Extracted entries:
Lemma try_map_exists {A B} (f : A → result E B) (P : A → B → Prop) l : (∀ x, x ∈ l → ∃ y, f x = Ok y ∧ P x y) → ∃ ys, try_map f l = Ok ys ∧ Forall2 P l ys.
Proof.
  induction l as [|x l IH]; intros Hf; [exists []; by split|]. destruct (Hf x ltac:(left)) as (y & Hy & HP), IH as (ys & Hys & HPs); [intros; apply Hf; by right|].
  exists (y :: ys). cbn. rewrite Hy, Hys. split; [done|by constructor].
Qed.

(** The rows of a flat table. *)
Definition row_of (logits : list f32) (vocab r : nat) : list f32 := take vocab (drop (r * vocab) logits).
Definition row_ok (logits : list f32) (vocab k r : nat) (out : list (Z * f32)) : Prop := length out = k ∧ top_spec (row_of logits vocab r) out.*1.

Lemma tops_exist logits rows vocab k : length logits = rows * vocab → 1 ≤ k ≤ vocab →
  ∃ tops, topk_from_logits (E := E) exp ln logits rows vocab k = Ok ((concat tops).*1, (concat tops).*2) ∧ Forall2 (row_ok logits vocab k) (seq 0 rows) tops.
Proof.
  intros Hlen Hk. unfold topk_from_logits. rewrite (bool_decide_eq_true_2 (length logits = rows * vocab)), (bool_decide_eq_true_2 (k ≤ vocab)) by lia. cbn [assert mbind result_bind].
  assert (∀ r, r ∈ seq 0 rows → logits_row (E := E) logits vocab r = Ok (row_of logits vocab r) ∧ length (row_of logits vocab r) = vocab) as Hrow.
  { intros r Hr%elem_of_seq. unfold logits_row, row_of. rewrite bool_decide_eq_true_2 by nia. split; [done|]. rewrite length_take, length_drop. nia. }
  case_bool_decide as H1.
  - subst k. destruct (try_map_exists (λ r, row ← logits_row logits vocab r; Ok [top1_row exp ln row]) (row_ok logits vocab 1) (seq 0 rows)) as (tops & -> & HP); [|by exists tops].
    intros r Hr. destruct (Hrow r Hr) as [-> Hl]. eexists. split; [done|]. split; [done|]. apply top1_row_spec. lia.
  - destruct (try_map_exists (λ r, row ← logits_row logits vocab r; topk_row exp ln k row) (row_ok logits vocab k) (seq 0 rows)) as (tops & -> & HP); [|by exists tops].
    intros r Hr. destruct (Hrow r Hr) as [-> Hl]. cbn [mbind result_bind]. apply topk_row_spec. lia.
Qed.
End TopkSound.

Lemma concat_fst {A B} (l : list (list (A * B))) : (concat l).*1 = concat ((λ x : list (A * B), x.*1) <$> l).
Proof. induction l as [|x l IH]; [done|]. cbn. by rewrite fmap_app, IH. Qed.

Your instructions: Reproduce exactly the lines running from the one with "End TopkSound." to the last line of the listing above. Add nothing else.

Answer for the task:
End TopkSound.

Lemma concat_fst {A B} (l : list (list (A * B))) : (concat l).*1 = concat ((λ x : list (A * B), x.*1) <$> l).
Proof. induction l as [|x l IH]; [done|]. cbn. by rewrite fmap_app, IH. Qed.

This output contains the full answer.